(** * A shallow embedding of the TypeScript agent's core

    The development follows the repository module by module:
    - [DiffViewer]: the LCS line-diff engine (DiffViewer.ts);
    - [JsString]: JavaScript strings as sequences of UTF-16 code units;
    - [ToolValidation]: the parameter validators (ToolValidation.ts);
    - [Interactive]: the interactive confirmation handler and its menu;
    - [JsValue]: JSON values as a response carries them;
    - [Effects]: a monad for calls that return or throw and change state;
    - [Mcp]: the JSON-RPC client and fail-soft tool discovery;
    - [Agent]: the orchestration loop of AIAgent.ts;
    - [DiffProperties], [DiffFormat], [DiffLayout], [DiffNewSide],
      [DiffSymmetry]: what the LCS, the diff walk, the statistics and the
      unified format guarantee;
    - [InteractiveProperties]: invariants of the interactive handler and the
      reading of answers;
    - [Tools]: the file system and shell tools (FileSystemTools.ts,
      ShellCommandTool.ts) and what they do to the outside;
    - [McpProperties]: remote tool calls and the requests on the wire;
    - [AgentProperties], [AgentTools], [Main]: the registry, the shape of
      the conversation, the code search sub-agent and the entry point;
    - [IdeApproval]: approval through the IntelliJ merge window.

    Loops whose termination is not evident from a counter take a fuel
    argument and return [None] when it runs out; the totality theorems show
    which fuel is enough. *)

From Stdlib Require Import ZArith NArith String Ascii List Lia Bool Floats.
From stdpp Require Import base option list strings gmap pretty.

Open Scope string_scope.
Open Scope nat_scope.
Open Scope list_scope.

(* ===================================================================== *)
(** ** DiffViewer *)
(* ===================================================================== *)

Module DiffViewer.

(** [type DiffLine = {type:'context'|'added'|'removed'; content}] *)
Inductive DiffLine : Type :=
| Context (content : string)
| Added (content : string)
| Removed (content : string).

#[global] Instance DiffLine_eq_dec : EqDecision DiffLine.
Proof. solve_decision. Defined.

(** [interface DiffStats] *)
Record DiffStats : Type := mkStats {
  additions : nat;
  deletions : nat;
  modifications : nat
}.

(** [s.split('\n')]: always at least one piece. *)
Fixpoint split_lines (s : string) : list string :=
  match s with
  | EmptyString => [EmptyString]
  | String c rest =>
      if Ascii.eqb c "010"%char then EmptyString :: split_lines rest
      else match split_lines rest with
           | l :: ls => String c l :: ls
           | [] => [String c EmptyString]
           end
  end.

(** [lines.join('\n')], used to write multi-line texts. *)
Fixpoint join_lines (lines : list string) : string :=
  match lines with
  | [] => EmptyString
  | [l] => l
  | l :: rest => (l ++ String "010"%char (join_lines rest))%string
  end.

(** [l[i]] read under a guard [i < l.length]. *)
Definition at_index (l : list string) (i : nat) : string := default "" (l !! i).

(** [l[i] === r[k]]; an index out of range reads [undefined]. *)
Definition same_line (l : list string) (i : nat) (r : list string) (k : nat) : bool :=
  bool_decide (l !! i = r !! k).

(** *** computeLCS: the DP table *)

(** [dp[i][j]] *)
Definition dp_get (dp : list (list nat)) (i j : nat) : nat :=
  default 0 (dp !! i ≫= (.!! j)).

(** [dp[i][j] = v] *)
Definition dp_set (dp : list (list nat)) (i j v : nat) : list (list nat) :=
  alter (<[j := v]>) i dp.

(** [Array(m + 1).fill(null).map(() => Array(n + 1).fill(0))] *)
Definition dp_init (m n : nat) : list (list nat) :=
  replicate (S m) (replicate (S n) 0).

(** Body of the two nested [for] loops. *)
Definition dp_cell (a b : list string) (dp : list (list nat)) (i j : nat) : list (list nat) :=
  if same_line a (i - 1) b (j - 1)
  then dp_set dp i j (dp_get dp (i - 1) (j - 1) + 1)
  else dp_set dp i j (Nat.max (dp_get dp (i - 1) j) (dp_get dp i (j - 1))).

(** [for (i = 1..m) for (j = 1..n) ...] *)
Definition dp_table (a b : list string) : list (list nat) :=
  foldl (fun dp i => foldl (fun dp j => dp_cell a b dp i j) dp (seq 1 (length b)))
        (dp_init (length a) (length b)) (seq 1 (length a)).

(** The reconstruction loop [while (i > 0 && j > 0)]; [lcs.unshift] is a
    cons.  [None]: out of fuel. *)
Fixpoint lcs_walk (fuel : nat) (a b : list string) (dp : list (list nat))
    (i j : nat) (lcs : list string) : option (list string) :=
  match fuel with
  | 0 => None
  | S fuel' =>
      if (0 <? i) && (0 <? j) then
        if same_line a (i - 1) b (j - 1) then
          lcs_walk fuel' a b dp (i - 1) (j - 1) (at_index a (i - 1) :: lcs)
        else if dp_get dp i (j - 1) <? dp_get dp (i - 1) j then
          lcs_walk fuel' a b dp (i - 1) j lcs
        else
          lcs_walk fuel' a b dp i (j - 1) lcs
      else Some lcs
  end.

Definition computeLCS_fuel (fuel : nat) (a b : list string) : option (list string) :=
  lcs_walk fuel a b (dp_table a b) (length a) (length b) [].

Definition computeLCS (a b : list string) : option (list string) :=
  computeLCS_fuel (S (length a + length b)) a b.

(** *** computeDiff *)

(** The inner [while (i < oldLines.length && oldLines[i] !== lcs[k])] of the
    second branch; returns the new [i] and the extended output. *)
Fixpoint skip_removed (fuel : nat) (oldLines lcs : list string) (k i : nat)
    (diffLines : list DiffLine) : option (nat * list DiffLine) :=
  match fuel with
  | 0 => None
  | S fuel' =>
      if (i <? length oldLines) && negb (same_line oldLines i lcs k) then
        skip_removed fuel' oldLines lcs k (S i)
          (diffLines ++ [Removed (at_index oldLines i)])
      else Some (i, diffLines)
  end.

(** The outer [while (i < oldLines.length || j < newLines.length)]. *)
Fixpoint diff_walk (fuel : nat) (oldLines newLines lcs : list string)
    (i j k : nat) (diffLines : list DiffLine) : option (list DiffLine) :=
  match fuel with
  | 0 => None
  | S fuel' =>
      if (i <? length oldLines) || (j <? length newLines) then
        if (k <? length lcs) && (i <? length oldLines) && same_line oldLines i lcs k then
          diff_walk fuel' oldLines newLines lcs (S i) (S j) (S k)
            (diffLines ++ [Context (at_index oldLines i)])
        else if (k <? length lcs) && (j <? length newLines) && same_line newLines j lcs k then
          match skip_removed fuel' oldLines lcs k i diffLines with
          | Some (i', diffLines') => diff_walk fuel' oldLines newLines lcs i' j k diffLines'
          | None => None
          end
        else
          let '(i1, d1) :=
            if (i <? length oldLines)
               && (negb (k <? length lcs) || negb (same_line oldLines i lcs k))
            then (S i, diffLines ++ [Removed (at_index oldLines i)])
            else (i, diffLines) in
          let '(j1, d2) :=
            if (j <? length newLines)
               && (negb (k <? length lcs) || negb (same_line newLines j lcs k))
            then (S j, d1 ++ [Added (at_index newLines j)])
            else (j, d1) in
          diff_walk fuel' oldLines newLines lcs i1 j1 k d2
      else Some diffLines
  end.

Definition computeDiff_fuel (fuel : nat) (oldLines newLines : list string)
    : option (list DiffLine) :=
  lcs ← computeLCS_fuel fuel oldLines newLines;
  diff_walk fuel oldLines newLines lcs 0 0 0 [].

Definition computeDiff (oldLines newLines : list string) : option (list DiffLine) :=
  computeDiff_fuel (S (length oldLines + length newLines)) oldLines newLines.

(** *** computeStats *)

(** JavaScript truthiness of a [string | undefined]: [undefined] and the
    empty string are falsy. *)
Definition truthy (content : option string) : bool :=
  match content with
  | None | Some EmptyString => false
  | Some _ => true
  end.

(** The string behind a truthy value. *)
Definition text (content : option string) : string := default "" content.

(** The counting loop [for (const line of diffLines)]: the pair is
    [(additions, deletions)]. *)
Definition count_step (counts : nat * nat) (line : DiffLine) : nat * nat :=
  let '(additions, deletions) := counts in
  match line with
  | Added _ => (S additions, deletions)
  | Removed _ => (additions, S deletions)
  | Context _ => (additions, deletions)
  end.

Definition count_changes (diffLines : list DiffLine) : nat * nat :=
  foldl count_step (0, 0) diffLines.

Definition computeStats (oldContent newContent : option string) : option DiffStats :=
  if negb (truthy oldContent) && negb (truthy newContent) then
    Some (mkStats 0 0 0)
  else if negb (truthy oldContent) then
    Some (mkStats (length (split_lines (text newContent))) 0 0)
  else if negb (truthy newContent) then
    Some (mkStats 0 (length (split_lines (text oldContent))) 0)
  else
    diffLines ← computeDiff (split_lines (text oldContent)) (split_lines (text newContent));
    let '(additions, deletions) := count_changes diffLines in
    let modifications := Nat.min additions deletions in
    Some (mkStats (additions - modifications) (deletions - modifications) modifications).

(** *** The reading of a diff as an edit script

    Following the specification's round-trip law: walk the emitted lines in
    order over the old text, keep the old line under a [Context], drop it
    under a [Removed], and insert the carried line at an [Added].  [None]
    when the script asks for an old line that is not there. *)
Fixpoint apply_edit_script (oldLines : list string) (diffLines : list DiffLine)
    : option (list string) :=
  match diffLines with
  | [] => Some oldLines
  | Context _ :: rest =>
      match oldLines with
      | l :: oldLines' => (l ::.) <$> apply_edit_script oldLines' rest
      | [] => None
      end
  | Removed _ :: rest =>
      match oldLines with
      | _ :: oldLines' => apply_edit_script oldLines' rest
      | [] => None
      end
  | Added l :: rest => (l ::.) <$> apply_edit_script oldLines rest
  end.

(** The raw counts of the specification: [count(Added)], [count(Removed)]. *)
Definition is_added (line : DiffLine) : bool :=
  match line with Added _ => true | _ => false end.
Definition is_removed (line : DiffLine) : bool :=
  match line with Removed _ => true | _ => false end.
Definition raw_added (diffLines : list DiffLine) : nat :=
  length (List.filter is_added diffLines).
Definition raw_removed (diffLines : list DiffLine) : nat :=
  length (List.filter is_removed diffLines).

(** The alignment invariant of [computeDiff]: the part of the LCS still to
    be matched is a subsequence of the part of [oldLines] still to be read. *)
Definition aligned (oldLines lcs : list string) (i k : nat) : Prop :=
  drop k lcs `sublist_of` drop i oldLines.

(** *** Termination of the loops *)

Lemma lcs_walk_total fuel a b dp i j lcs :
  i + j < fuel → is_Some (lcs_walk fuel a b dp i j lcs).
Proof.
  revert i j lcs. induction fuel as [|fuel IH]; intros i j lcs Hlt; [lia|].
  simpl. destruct (0 <? i) eqn:Hi; simpl; [|by eexists].
  destruct (0 <? j) eqn:Hj; simpl; [|by eexists].
  apply Nat.ltb_lt in Hi, Hj.
  destruct (same_line a (i - 1) b (j - 1)); [apply IH; lia|].
  destruct (dp_get dp i (j - 1) <? dp_get dp (i - 1) j); apply IH; lia.
Qed.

**Directions:** Wherever the string "filter" appears in the data above, copy the line it sits in.

**Response below:**
  length (List.filter is_added diffLines).
  length (List.filter is_removed diffLines).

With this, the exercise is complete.